What the Heck Is … Spark?

What the Heck Is … Spark?

Ten Percent Time

After their first 6 months, most Azaveans can propose a learning or research project and spend up to 10 percent of their time pursing it.  These research projects are an opportunity for employees to explore new technologies, learn new skills, or work on a project that could benefit the community.  Some of these projects work out; some don’t; but, collectively, they help us both advance the state-of-the-art and stay on top of new technologies.

In December, a group of five of us began working on a group research project to evaluate and port existing machine learning and modeling functionality in HunchLab from R to Spark.  As far as research projects at Azavea go, this is a unique one with multiple people working on it from three separate software teams.  This type of cross-team collaboration provides an opportunity for the developers involved to work with and learn from one another as well as have a chance to advance a project more quickly than any of us could do on our own.

Why Spark?

Spark is a general purpose, cluster computing framework that is capable of aggregating and using the capabilities of hundreds and even thousands of machines in concert.  Modeling and analyses that were once unthinkable on a single machine can be done quickly using Spark.  Azavea’s GeoTrellis project was our first work with Spark and we achieved some significant performance milestones processing large amounts of raster data, but, prior to starting this research project it was unclear if it would be appropriate to use in a project like HunchLab.

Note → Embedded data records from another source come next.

Lemma scan_scene_ok scene scan :
  scan_scene scene = Normal scan →
  scan_ok scan
  ∧ length (transformArray scan) = (16 * length (entities scene))%nat
  ∧ count_total (instances scan) = mesh_instance_count scene.
Proof.
  intros Hscan. unfold scan_scene in Hscan.
  assert (Hok : scan_ok (mkScan 0 0
            (new_array (Z.of_nat (length (entities scene)) * 16)) [])).
  { split_and!; cbn; try reflexivity; [apply NoDup_nil_2|apply Forall_nil_2]. }
  destruct (scan_entities_spec _ _ _ Hscan Hok) as (Hok' & Hlen & Hcount & _).
  split_and!; [assumption| |].
  - rewrite Hlen. cbn. unfold new_array. rewrite length_replicate. lia.
  - rewrite Hcount. cbn. by destruct scene.
Qed.

(** [build_arrays] is the first loop followed by the second. *)
Lemma build_arrays_Normal scene batch :
  build_arrays scene = Normal batch →
  ∃ scan fill,
    scan_scene scene = Normal scan
    ∧ forEach fill_group (instances scan)
        (mkFill (new_array (vertexSize scan)) (new_array (indexSize scan))
                (new_array (Z.of_nat (length (entities scene))))
                (new_array (Z.of_nat (length (instances scan)) * 5)) 0 0 0)
      = Normal fill
    ∧ batch = mkBatch (vertexArray fill) (indexArray fill) (transformArray scan)
                      (idArray fill) (drawTable fill).
Proof.
  unfold build_arrays, scan_scene.
  destruct (forEach scan_entity _ _) as [scan|] eqn:Hscan; cbn; [|discriminate].
  destruct (forEach fill_group _ _) as [fill|] eqn:Hfill; cbn; [|discriminate].
  intros [= <-]. exists scan, fill. split_and!; [reflexivity|exact Hfill|reflexivity].
Qed.

Lemma build_arrays_throws scene e : build_arrays scene = Throw e → e = RangeError.
Proof.
  unfold build_arrays.
  destruct (forEach scan_entity _ _) as [scan|e1] eqn:Hscan; cbn.
  - destruct (forEach fill_group _ _) as [fill|e2] eqn:Hfill; cbn; [discriminate|].
    intros [= <-]. eapply forEach_throws; [|exact Hfill]. apply fill_group_throws.
  - intros [= <-]. eapply forEach_throws; [|exact Hscan]. apply scan_entity_throws.
Qed.

(** X11. The first loop of the batcher either raises [RangeError] or leaves
    one group per distinct mesh, in first-encounter order; the group of a
    mesh holds the number of its instances as count and, as ids, the id of
    its first instance only.  The two size counters are the total lengths of
    the vertex and index arrays of the distinct meshes, each mesh counted
    once, and the transform array has 16 floats per entity. *)
Theorem first_loop_groups scene :
  match scan_scene scene with
  | Normal scan =>
      instances scan
      = (λ mesh, (mesh, mkGroup (instances_of mesh (entities scene))
                                (first_id mesh (entities scene))))
          <$> distinct_meshes scene
      ∧ vertexSize scan
        = Z.of_nat (length (mjoin (vertexBuffer <$> distinct_meshes scene)))
      ∧ indexSize scan
        = Z.of_nat (length (mjoin (elementBuffer <$> distinct_meshes scene)))
      ∧ length (transformArray scan) = (16 * length (entities scene))%nat
  | Throw e => e = RangeError
  end.
Proof.
  destruct (scan_scene scene) as [scan|e] eqn:Hscan; [|by eapply scan_scene_throws].
  pose proof (scan_scene_instances _ _ Hscan) as Hinst.
  destruct (scan_scene_ok _ _ Hscan) as ((_ & Hv & Hi & _) & Hlen & _).
  split_and!; [exact Hinst| | |exact Hlen].
  - rewrite Hv, vertex_total_sum, Hinst, length_join, <- !list_fmap_compose.
    reflexivity.
  - rewrite Hi, index_total_sum, Hinst, length_join, <- !list_fmap_compose.
    reflexivity.
Qed.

HunchLab is a predictive policing platform from Azavea that, among other things, uses advanced statistical modeling and machine learning to forecast where crime is most likely to occur in order to help police departments allocate resources effectively.  The data requirements for this type of analysis are substantial — for a city the size of Philadelphia a typical analysis could include millions of observations.  Over the course of this research project it has become clear that Spark is more than capable of handling this data.  Additionally, by combining Spark with the MLlib machine learning library we were able to implement many of the forecasting models without having to re-write a lot of new code.


The results from this research project so far have been encouraging.  We are able to process more data, faster, and at a greater resolution than we had previously been able to in the standalone Scala and R code that is currently being used.  Once this research project has ended, the techniques learned and skills gained to help solve problems across a number of domains beyond HunchLab.  As the availability of real-time sensor data becomes more available and the need for geospatial applications to analyze this data grows Spark will be a great tool to have when working with this type of data.